* _PROBLEM DETAILS_
Type out all the data below, word for word.

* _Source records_
Lemma SimpleLeftRotate_ok i d h l r :
  heights_ok l -> heights_ok r -> 2 <= getHeight r ->
  rearranges (SimpleLeftRotate (Node i d h l r)) (Node i d h l r).
Proof.
  intros Hl Hr H2. destruct r as [|ri rd rh rl rr]; [cbn in H2; lia|].
  destruct Hr as (Eh & Hrl & Hrr). cbn [getHeight] in H2. cbn [SimpleLeftRotate].
  destruct rr as [|rri rrd rrh rrl rrr]; [|rotated].
  destruct rl as [|rli rld rlh rll rlr]; [cbn in Eh; lia|].
  destruct Hrl as (_ & ? & ?). rotated.
Qed.

Lemma SimpleRightRotate_ok i d h l r :
  heights_ok l -> heights_ok r -> 2 <= getHeight l ->
  rearranges (SimpleRightRotate (Node i d h l r)) (Node i d h l r).
Proof.
  intros Hl Hr H2. destruct l as [|li ld lh ll lr]; [cbn in H2; lia|].
  destruct Hl as (Eh & Hll & Hlr). cbn [getHeight] in H2. cbn [SimpleRightRotate].
  destruct ll as [|lli lld llh lll llr]; [|rotated].
  destruct lr as [|lri lrd lrh lrl lrr]; [cbn in Eh; lia|].
  destruct Hlr as (_ & ? & ?). rotated.
Qed.

Lemma LeftRightRotate_ok i d h li ld lh ll lr r :
  heights_ok (Node li ld lh ll lr) -> heights_ok r -> 0 < get_blfactor lr ->
  rearranges (LeftRightRotate (Node i d h (Node li ld lh ll lr) r))
    (Node i d h (Node li ld lh ll lr) r).
Proof.
  intros Hl Hr Hbf. destruct lr as [|x xd xh xl xr]; [cbn in Hbf; lia|].
  destruct Hl as (Eh & Hll & (Ex & Hxl & Hxr)). cbn [get_blfactor] in Hbf.
  pose proof (height_nonneg xl Hxl). destruct xr as [|y yd yh yl yr]; [cbn in Hbf; lia|].
  intros w. cbn [LeftRightRotate SimpleLeftRotate].
  rewrite (prog_bind_ok _ _ _ _ _ eq_refl). cbn [updateHeight SimpleRightRotate].
  eexists. split; [reflexivity|]. split; [flat|].
  split; [cbn in *; tauto|done].
Qed.
(** [push_back] when nothing fails. *)
Lemma vec_push_ok desc xs x w :
  vec_ok desc xs -> blen x = elemstep desc -> mem_ok w ->
  2 * ((blen xs + 2) * elemstep desc) < 2 ^ 31 ->
  exists desc', qVector__push_back desc x w =
      Ok ((0, desc'), set_live (w_live w + match content desc with None => 1 | Some _ => 0 end) w) /\
    vec_ok desc' (xs ++ [x]) /\ elemstep desc' = elemstep desc.
Proof.
  intros [Hok Hmax] Hlx Hm Hbig. pose proof (vec_used desc xs Hok) as Hu.
  pose proof Hok as (Hs & Hsz & _). pose proof (blen_nonneg xs).
  assert (Hn : blen (xs ++ [x]) = blen xs + 1) by (rewrite blen_app; done).
  unfold qVector__push_back. rewrite Hsz, (int_ok ((blen xs + 1) * _)) by nia.
  erewrite prog_bind_ok by reflexivity. cbv beta.
  destruct (Z.ltb_spec (allocated desc) ((blen xs + 1) * elemstep desc)) as [Hfull|Hroom].
  - destruct (grow_ok desc xs (2 * (allocated desc + elemstep desc)) w Hok Hm) as (p & b & Hb & E);
      [nia|].
    rewrite Hsz in E, Hb. rewrite (int_ok (2 * _)) by nia.
    erewrite prog_bind_ok. 2:{ erewrite prog_bind_ok by reflexivity. exact E. }
    cbv iota. cbn [Z.eqb negb content size elemstep allocated vec_brk].
    destruct (vec_append _ p b xs x Hb Hlx) as (b' & Em & Hh); [cbn; nia|reflexivity|].
    cbn [elemstep] in Em. rewrite !int_ok by nia. erewrite prog_bind_ok by reflexivity. rewrite Em.
    eexists. split; [reflexivity|]. split; [|done].
    split; [exact Hh|]. cbn [allocated elemstep]. rewrite Hn. nia.
  - rewrite (prog_bind_ok _ _ _ _ _ eq_refl). cbv iota. cbn [Z.eqb negb].
    destruct (content desc) as [[p b]|] eqn:Ec.
    2:{ destruct Hok as (_ & _ & _ & Hb & _). rewrite Ec in Hb. cbn [block] in Hb.
        change (blen []) with 0 in Hb. nia. }
    destruct (vec_append desc p b xs x Hok Hlx Hroom Ec) as (b' & Em & Hh).
    rewrite Hsz, !int_ok by nia. erewrite prog_bind_ok by reflexivity. rewrite Em.
    rewrite Z.add_0_r, set_live_id by done. eexists. split; [reflexivity|]. split; [|done].
    split; [exact Hh|]. cbn [allocated elemstep]. rewrite Hn. nia.
Qed.

(** C13. [qVector__push_back] appends a copy of the element: it returns 0 and the
    vector holds the old elements and the new one.  No size overflows as long as
    twice the size of two more elements fits in an [int]; the array stays at most
    twice as large as one more element needs, and a reallocation frees the old
    array: only the first element makes the number of live blocks grow. *)
Theorem push_back_spec desc xs x w :
  vec_ok desc xs -> blen x = elemstep desc -> mem_ok w ->
  2 * ((blen xs + 2) * elemstep desc) < 2 ^ 31 ->
  exists desc' w', qVector__push_back desc x w = Ok ((0, desc'), w') /\ vec_ok desc' (xs ++ [x]) /\
    elemstep desc' = elemstep desc /\
    w_live w' = w_live w + match content desc with None => 1 | Some _ => 0 end.
Proof.
  intros Hv Hlx Hm Hbig. destruct (vec_push_ok desc xs x w Hv Hlx Hm Hbig) as (desc' & E & H & Hs).
  by eexists desc', _.
Qed.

* _REPLY_
Lemma SimpleLeftRotate_ok i d h l r :
  heights_ok l -> heights_ok r -> 2 <= getHeight r ->
  rearranges (SimpleLeftRotate (Node i d h l r)) (Node i d h l r).
Proof.
  intros Hl Hr H2. destruct r as [|ri rd rh rl rr]; [cbn in H2; lia|].
  destruct Hr as (Eh & Hrl & Hrr). cbn [getHeight] in H2. cbn [SimpleLeftRotate].
  destruct rr as [|rri rrd rrh rrl rrr]; [|rotated].
  destruct rl as [|rli rld rlh rll rlr]; [cbn in Eh; lia|].
  destruct Hrl as (_ & ? & ?). rotated.
Qed.

Lemma SimpleRightRotate_ok i d h l r :
  heights_ok l -> heights_ok r -> 2 <= getHeight l ->
  rearranges (SimpleRightRotate (Node i d h l r)) (Node i d h l r).
Proof.
  intros Hl Hr H2. destruct l as [|li ld lh ll lr]; [cbn in H2; lia|].
  destruct Hl as (Eh & Hll & Hlr). cbn [getHeight] in H2. cbn [SimpleRightRotate].
  destruct ll as [|lli lld llh lll llr]; [|rotated].
  destruct lr as [|lri lrd lrh lrl lrr]; [cbn in Eh; lia|].
  destruct Hlr as (_ & ? & ?). rotated.
Qed.

Lemma LeftRightRotate_ok i d h li ld lh ll lr r :
  heights_ok (Node li ld lh ll lr) -> heights_ok r -> 0 < get_blfactor lr ->
  rearranges (LeftRightRotate (Node i d h (Node li ld lh ll lr) r))
    (Node i d h (Node li ld lh ll lr) r).
Proof.
  intros Hl Hr Hbf. destruct lr as [|x xd xh xl xr]; [cbn in Hbf; lia|].
  destruct Hl as (Eh & Hll & (Ex & Hxl & Hxr)). cbn [get_blfactor] in Hbf.
  pose proof (height_nonneg xl Hxl). destruct xr as [|y yd yh yl yr]; [cbn in Hbf; lia|].
  intros w. cbn [LeftRightRotate SimpleLeftRotate].
  rewrite (prog_bind_ok _ _ _ _ _ eq_refl). cbn [updateHeight SimpleRightRotate].
  eexists. split; [reflexivity|]. split; [flat|].
  split; [cbn in *; tauto|done].
Qed.
(** [push_back] when nothing fails. *)
Lemma vec_push_ok desc xs x w :
  vec_ok desc xs -> blen x = elemstep desc -> mem_ok w ->
  2 * ((blen xs + 2) * elemstep desc) < 2 ^ 31 ->
  exists desc', qVector__push_back desc x w =
      Ok ((0, desc'), set_live (w_live w + match content desc with None => 1 | Some _ => 0 end) w) /\
    vec_ok desc' (xs ++ [x]) /\ elemstep desc' = elemstep desc.
Proof.
  intros [Hok Hmax] Hlx Hm Hbig. pose proof (vec_used desc xs Hok) as Hu.
  pose proof Hok as (Hs & Hsz & _). pose proof (blen_nonneg xs).
  assert (Hn : blen (xs ++ [x]) = blen xs + 1) by (rewrite blen_app; done).
  unfold qVector__push_back. rewrite Hsz, (int_ok ((blen xs + 1) * _)) by nia.
  erewrite prog_bind_ok by reflexivity. cbv beta.
  destruct (Z.ltb_spec (allocated desc) ((blen xs + 1) * elemstep desc)) as [Hfull|Hroom].
  - destruct (grow_ok desc xs (2 * (allocated desc + elemstep desc)) w Hok Hm) as (p & b & Hb & E);
      [nia|].
    rewrite Hsz in E, Hb. rewrite (int_ok (2 * _)) by nia.
    erewrite prog_bind_ok. 2:{ erewrite prog_bind_ok by reflexivity. exact E. }
    cbv iota. cbn [Z.eqb negb content size elemstep allocated vec_brk].
    destruct (vec_append _ p b xs x Hb Hlx) as (b' & Em & Hh); [cbn; nia|reflexivity|].
    cbn [elemstep] in Em. rewrite !int_ok by nia. erewrite prog_bind_ok by reflexivity. rewrite Em.
    eexists. split; [reflexivity|]. split; [|done].
    split; [exact Hh|]. cbn [allocated elemstep]. rewrite Hn. nia.
  - rewrite (prog_bind_ok _ _ _ _ _ eq_refl). cbv iota. cbn [Z.eqb negb].
    destruct (content desc) as [[p b]|] eqn:Ec.
    2:{ destruct Hok as (_ & _ & _ & Hb & _). rewrite Ec in Hb. cbn [block] in Hb.
        change (blen []) with 0 in Hb. nia. }
    destruct (vec_append desc p b xs x Hok Hlx Hroom Ec) as (b' & Em & Hh).
    rewrite Hsz, !int_ok by nia. erewrite prog_bind_ok by reflexivity. rewrite Em.
    rewrite Z.add_0_r, set_live_id by done. eexists. split; [reflexivity|]. split; [|done].
    split; [exact Hh|]. cbn [allocated elemstep]. rewrite Hn. nia.
Qed.

(** C13. [qVector__push_back] appends a copy of the element: it returns 0 and the
    vector holds the old elements and the new one.  No size overflows as long as
    twice the size of two more elements fits in an [int]; the array stays at most
    twice as large as one more element needs, and a reallocation frees the old
    array: only the first element makes the number of live blocks grow. *)
Theorem push_back_spec desc xs x w :
  vec_ok desc xs -> blen x = elemstep desc -> mem_ok w ->
  2 * ((blen xs + 2) * elemstep desc) < 2 ^ 31 ->
  exists desc' w', qVector__push_back desc x w = Ok ((0, desc'), w') /\ vec_ok desc' (xs ++ [x]) /\
    elemstep desc' = elemstep desc /\
    w_live w' = w_live w + match content desc with None => 1 | Some _ => 0 end.
Proof.
  intros Hv Hlx Hm Hbig. destruct (vec_push_ok desc xs x w Hv Hlx Hm Hbig) as (desc' & E & H & Hs).
  by eexists desc', _.
Qed.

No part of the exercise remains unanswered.